Travel Newsletter - 18 December 2020
Photos of Angkor of the years, crossing the North Caucasus, India’s single-screen cinema palaces, Hormuz Island, and more travel reads.
Greetings from Dalat! I’m doing some travel this week within the Vietnam domestic travel bubble. There continues to be talk of travel bubbles within Southeast Asia (such as Vietnam-Singapore), but that still wouldn’t be for normal tourism. For now, I’m staying here until further notice and adding to my bookmarked list of places I want to visit once we can travel again.
COVID-19 and travel (or lack thereof)
Mask on, wheels up: meet the intrepid biz traveler who’s taken 42 trips since pandemic’s start
With travel podcasts, explore the world through your ear buds
“Before the pandemic, podcasts helped me stave off boredom on long-haul flights and kept me company during sleepless nights when my body was in one time zone and my mind was in another. Now, the digital audio shows are my only form of travel. If I can’t physically travel, at least I can mentally move around the globe.”
The receding horizon of travel’s return
Why cruise ships are setting sail again as COVID-19 rages
“The surreal world of cruising during a pandemic requires temperature checks at meals, pre-boarding virus tests, and masks on the dance floor.”
Travel news
Is the time now ripe for planes to run on hydrogen?
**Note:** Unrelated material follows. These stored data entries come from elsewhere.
(** Announcing a new, larger peer identifier. *)
Lemma last_peer_inv id w :
  last_peer_id w <= id <= u32_max -> conn_inv w -> conn_inv (w <| last_peer_id := id |>).
Proof.
  intros Hid [R H]. split; [|exact H]. reg_fields R.
  - intros j Hj. destruct (ri_ids0 j Hj) as [? K]. unfold known_id in *. cbn. split; [done|]. case_match; lia.
  - intros j q E. destruct (ri_incoming0 j q E) as ((? & K) & O & ? & ?). rewrite O in K.
    split_and!; try done. unfold known_id. cbn. rewrite O. lia.
  - destr_and. split_and!; try done; lia.
Qed.

Lemma receive_open_handled id b n m endpoint w :
  1 <= id <= u32_max -> window_ok b n m -> conn_inv w ->
  handled (receive_open id b n m endpoint w).
Proof.
  intros Hid Hw I. unfold receive_open. case_match eqn:G; [by apply handled_err|].
  apply orb_false_iff in G as [Own Old%Z.leb_gt].
  pose proof (last_peer_inv id w ltac:(lia) I) as I1.
  set (w1 := w <| last_peer_id := id |>) in *. case_match; [by apply handled_err|].
  assert (T : core_terminal w <> None -> incoming_tx w = false /\ channel_count w = 0).
  { intros T. destruct (ri_failed _ (proj1 I) T) as (E1 & _ & E3 & _ & E5). unfold channel_count.
    by rewrite E1, E3. }
  pose proof (co_channels _ (ri_config _ (proj1 I))).
  case_match eqn:C; bool_prop.
  { apply refuse_handled; [done|vm_compute; done| |done]. cbn in C.
    destruct (core_terminal w) eqn:?; [|done]. destruct T as [_ T]; [congruence|].
    change (channel_count w1) with (channel_count w) in *. cbn in *. lia. }
  case_match eqn:X; bool_prop; [by apply handled_err|]. change (incoming_tx w1) with (incoming_tx w) in X.
  assert (TN : core_terminal w = None).
  { destruct (core_terminal w); [|done]. destruct T as [T _]; congruence. }
  change (channel_count w1) with (channel_count w) in *. cbn [core_config set setter] in *.
  assert (Fresh : forall j, known_id w j -> owns_id (role w) j = false -> j <> id).
  { intros j [? K] O ->. rewrite O in K. lia. }
  case_match eqn:Q; bool_prop.
  - apply handled_ok. destruct I1 as [R1 HH]. split; [|exact HH].
    assert (NP : pending_incoming w !! id = None).
    { destruct (pending_incoming w !! id) eqn:E; [|done].
      destruct (ri_incoming _ (proj1 I) id _ E) as (K & O & _). by destruct (Fresh id K O). }
    reg_fields R1; try done.
    + unfold channel_count in *. cbn in *. rewrite map_size_insert_None by done. lia.
    + intros j q. destruct (decide (j = id)) as [->|N].
      * rewrite lookup_insert_eq. intros [= <-]. cbn. split_and!; try done.
        -- unfold known_id. cbn. rewrite Own. lia.
        -- intros Hd. destruct (ri_ids _ (proj1 I) id Hd) as [? K]. rewrite Own in K. lia.
      * rewrite lookup_insert_ne by done. apply ri_incoming0.
    + autorewrite with tsc_len. cbn in *. lia.
  - apply handled_bind; [|intros [] w2 E I2; apply refuse_handled; try done; cbn in E; by injection E as <-].
    apply modify_handled.
    apply (unregister_inv w1 (channels w) (pending_outgoing w)
             (delete id (<[id := {| byte_window := b; frame_window := n; max_frame := m |}]>
                           (pending_incoming w)))); [done..| |done].
    rewrite delete_insert_eq. apply delete_subseteq.
Qed.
Headless Buddha statue discovered in Chongqing residential complex
I’ve been to Chongqing twice, and it’s one of the most geographically-intriguing places I’ve visited. It’s basically a mountain on a river junction, and it’s supposedly the most populous city in the world if going by its administrative boundary. Here was my trip report from 2013.
Assorted travel reads
Crossing the North Caucasus: a journey from the Black Sea to the Caspian coast
[Photos] Ancient Angkor as seen through the decades
“On December 14, 1992 – after miraculously surviving decades of war, strife and looting – Angkor Wat was officially listed as a UNESCO World Heritage Site. Here, we've scoured through the pictorial archives to uncover some of ancient monuments more iconic moments.”
The treasure chambers of Uzbekistan
Central Asia is high on my list of first places to visit when travel resumes.
How Europe's night trains came back from the dead
“Perilous train journey in the capital of Bangladesh become a guillotine for the people.”
An elegy for India’s single-screen cinema palaces
Meet the photographer who has scoured the country to document these vanishing communal sites.
Isaan road trip: Searching for normalcy in Thailand's northeast
Virus casts shadow over AP's pictures of the year in Asia
Architects design brilliantly colorful domed village on Hormuz Island
Maps
Walk in the footsteps of George Smiley with this John Le Carré map
“George Smiley — the creation of the late John le Carré — was the antidote to James Bond; overweight, balding, self deprecating and altogether unsexy. He was also perhaps the greatest spy Britain never had.”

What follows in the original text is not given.